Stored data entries
(* ===== verification/BioSpec.v ===== *)
(** * Properties of the buffer cache

    The list of [bio.rs] against sequences: [get] looks a block up in the
    sequence of buffers and recycles the last unused one, and [relse] moves a
    buffer to the front when it is neither the first nor the last.  Releasing
    the first buffer makes the list a cycle. *)

From S2P Require Import Prelude Bio.

Open Scope Z_scope.

(** ** The list *)

(** [seg B p l q]: the buffers [l] are linked in both directions, the first has
    [p] before it and the last has [q] after it. *)
Definition hd_or (q : option nat) (l : list nat) : option nat := match l with [] => q | b :: _ => Some b end.
Definition last_or (p : option nat) (l : list nat) : option nat := match last l with Some b => Some b | None => p end.

Fixpoint seg (B : gmap nat Buf) (p : option nat) (l : list nat) (q : option nat) : Prop :=
  match l with
  | [] => True
  | b :: r => (∃ x, B !! b = Some x ∧ prev x = p ∧ next x = hd_or q r) ∧ seg B (Some b) r q
  end.

Record lru_list (s : BCache) (l : list nat) : Prop := {
  l_seg : seg (bufs s) None l None;
  l_head : head s = hd_or None l;
  l_tail : tail s = last_or None l;
  l_nodup : NoDup l;
}.

Lemma seg_app B p l1 l2 q :
  seg B p (l1 ++ l2) q ↔ seg B p l1 (hd_or q l2) ∧ seg B (last_or p l1) l2 q.
Proof.
  revert p. induction l1 as [|b l1 IH]; intros p; simpl; [tauto|]. rewrite IH.
  replace (hd_or q (l1 ++ l2)) with (hd_or (hd_or q l2) l1) by (by destruct l1).
  replace (last_or (Some b) l1) with (last_or p (b :: l1)); [tauto|].
  unfold last_or. destruct l1 as [|c l1]; [done|]. rewrite last_cons_cons.
  destruct (last (c :: l1)) eqn:E; [done|]. by apply last_None in E.
Qed.

Lemma seg_elem B p l q b : seg B p l q → b ∈ l → ∃ x, B !! b = Some x.
Proof.
  revert p. induction l as [|c l IH]; intros p; simpl; [by intros _ ?%elem_of_nil|].
  intros [(x & Hx & _) Hs] [->|Hb]%elem_of_cons; eauto.
Qed.
Lemma calm_drop g s : calm (gdrop g) s (λ _ _, True).
Proof. unfold calm. cbn. unfold s_drop, step_cache. by destruct (brelse (cache s) pid g). Qed.

(** [write] panics whenever its caller holds the buffer. *)
Lemma stuck_write {B} g s (f : unit → io store B) :
  mine g s → quiet s ((gwrite g ≫= f) s).1 ∧ ∀ b, ((gwrite g ≫= f) s).2 ≠ Some (Done b).
Proof.
  intros (x & Hx & Hl). unfold mbind, io_bind. cbn. unfold s_write, step_cache, bwrite. rewrite Hx.
  unfold sl_holding. by rewrite Hl, bool_decide_true.
Qed.

Ltac stuck_step :=
  match goal with
  | |- context [(Log.bread _ _ ≫= _) ?s] => eapply stuck_bind; [apply calm_read|]; intros ? ? [? ?]
  | |- context [(lift _ ≫= _) ?s] => eapply stuck_bind; [apply calm_lift|]; intros ? ? ->
  | |- context [(gets _ ≫= _) ?s] => eapply stuck_bind; [apply calm_gets|]; intros ? ? ->
  | |- context [(modify (gfill _ _) ≫= _) ?s] => eapply stuck_bind; [apply calm_fill|]; intros [] ? ?
  | |- context [(gwrite _ ≫= _) ?s] => apply stuck_write; auto
  end.

Lemma stuck_write_head l : stuck (write_head l).
Proof. intros s. unfold write_head. repeat stuck_step. Qed.

Lemma stuck_install l rec tail k : stuck (install_loop l rec tail (S k)).
Proof. intros s. cbn [install_loop]. repeat stuck_step. Qed.

Lemma stuck_write_log l tail k : stuck (write_log_loop l tail (S k)).
Proof. intros s. cbn [write_log_loop]. repeat stuck_step. Qed.

Lemma stuck_recover l : stuck (recover l).
Proof.
  intros s. unfold recover. eapply (stuck_bind _ _ _ (λ _ _, True)).
  { unfold read_head. eapply calm_bind; [apply calm_read|]. intros g s1 _. eapply calm_bind; [apply calm_gets|].
    intros x s2 ->. eapply calm_bind; [apply calm_drop|]. by intros [] s3 _. }
  intros l1 s1 _. unfold install_trans. destruct (Z.to_nat (Log.n (lh l1))) as [|k].
  - eapply (stuck_bind _ _ _ (λ _ _, True)); [done|]. intros [] s2 _. cbn zeta.
    apply stuck_first, stuck_write_head.
  - apply stuck_first, stuck_install.
Qed.

Lemma stuck_commit l : 0 < Log.n (lh l) → stuck (commit l).
Proof.
  intros Hn s. unfold commit. rewrite decide_True by done. unfold write_log.
  destruct (Z.to_nat (Log.n (lh l))) as [|k] eqn:E; [lia|].
  apply stuck_first, stuck_write_log.
Qed.

(** *** At boot *)
Definition boot_store (d : Z → block) : store := mkStore Bio.init d [] d [] (λ _, 0).

Lemma init_bufs i x : bufs Bio.init !! i = Some x → (i < 30)%nat ∧ dev x = 0.
Proof.
  assert (H : map_Forall (λ i x, (i < 30)%nat ∧ dev x = 0) (bufs Bio.init)).
  { apply map_Forall_to_list. vm_compute. repeat (constructor; [split; [lia|reflexivity]|]). constructor. }
  intros Hx. exact (H i x Hx).
Qed.

Lemma boot_ready d : (∀ c, length (d c) = Log.BSIZE) → idle (boot_store d).
Proof.
  intros Hd. split; [|done]. destruct init_list as [Hs Hh _ Hn].
  assert (Hdev : ∀ i x, bare (bufs Bio.init) i = Some x → dev x ≠ ROOTDEV).
  { intros i x Hx. unfold bare in Hx. destruct (bufs Bio.init !! i) as [y|] eqn:E; [|done]. injection Hx as <-.
    apply init_bufs in E as [_ E]. cbn. by rewrite E. }
  split; cbn.
  - exists 0%nat. split; [done|]. left. exists (seq 0 NBUF). split; [done|done|done|].
    intros i [x Hx]. apply init_bufs in Hx as [Hi _]. apply elem_of_seq. unfold NBUF. lia.
  - split; try done.
    + intros i x Hx Hr. by apply Hdev in Hx.
    + intros i j x y Hx _ Hr. by apply Hdev in Hx.
    + by intros i c Hi%not_elem_of_nil.
    + apply NoDup_nil_2.
Qed.

(** ** The property *)

(** The log on [bio.rs] as it is written.  The cache that [init] makes keeps
    the invariant of the laws, for every disk.  But on no state of the cache
    does [recover] return, nor [commit] of a log with a block: each stops
    before it has written any block, because [BufGuard::write] panics when its
    caller holds the buffer, or earlier in the cache. *)
Theorem log_stops_on_bio (d : Z → block) (l : Log) :
  ((∀ c, length (d c) = Log.BSIZE) → idle (boot_store d)) ∧
  stuck (recover l) ∧ (0 < Log.n (lh l) → stuck (commit l)).
Proof. split_and!; [apply boot_ready|apply stuck_recover|apply stuck_commit]. Qed.
End instance.

(** So the initialisation of the log panics, here on a disk of zeros. *)
Theorem log_new_panics :
  (@new store (bio_cache 1 31) 2 30 1 (boot_store (λ _, zero_block))).2 = Some (Panic "bwrite").
Proof. vm_compute. reflexivity. Qed.

Lemma log_stops_on_bio_witness : @stuck Log (@commit store (bio_cache 1 31) demo_log).
Proof. apply (log_stops_on_bio 1 31 (λ _, zero_block) demo_log). reflexivity. Defined.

#### Work to complete:
What you give back must be the stretch above, starting at the line with "Lemma stuck_commit l" and ending at the line with "does [recover] return, nor", copied exactly.

#### Written solution:
Lemma stuck_commit l : 0 < Log.n (lh l) → stuck (commit l).
Proof.
  intros Hn s. unfold commit. rewrite decide_True by done. unfold write_log.
  destruct (Z.to_nat (Log.n (lh l))) as [|k] eqn:E; [lia|].
  apply stuck_first, stuck_write_log.
Qed.

(** *** At boot *)
Definition boot_store (d : Z → block) : store := mkStore Bio.init d [] d [] (λ _, 0).

Lemma init_bufs i x : bufs Bio.init !! i = Some x → (i < 30)%nat ∧ dev x = 0.
Proof.
  assert (H : map_Forall (λ i x, (i < 30)%nat ∧ dev x = 0) (bufs Bio.init)).
  { apply map_Forall_to_list. vm_compute. repeat (constructor; [split; [lia|reflexivity]|]). constructor. }
  intros Hx. exact (H i x Hx).
Qed.

Lemma boot_ready d : (∀ c, length (d c) = Log.BSIZE) → idle (boot_store d).
Proof.
  intros Hd. split; [|done]. destruct init_list as [Hs Hh _ Hn].
  assert (Hdev : ∀ i x, bare (bufs Bio.init) i = Some x → dev x ≠ ROOTDEV).
  { intros i x Hx. unfold bare in Hx. destruct (bufs Bio.init !! i) as [y|] eqn:E; [|done]. injection Hx as <-.
    apply init_bufs in E as [_ E]. cbn. by rewrite E. }
  split; cbn.
  - exists 0%nat. split; [done|]. left. exists (seq 0 NBUF). split; [done|done|done|].
    intros i [x Hx]. apply init_bufs in Hx as [Hi _]. apply elem_of_seq. unfold NBUF. lia.
  - split; try done.
    + intros i x Hx Hr. by apply Hdev in Hx.
    + intros i j x y Hx _ Hr. by apply Hdev in Hx.
    + by intros i c Hi%not_elem_of_nil.
    + apply NoDup_nil_2.
Qed.

(** ** The property *)

(** The log on [bio.rs] as it is written.  The cache that [init] makes keeps
    the invariant of the laws, for every disk.  But on no state of the cache
    does [recover] return, nor [commit] of a log with a block: each stops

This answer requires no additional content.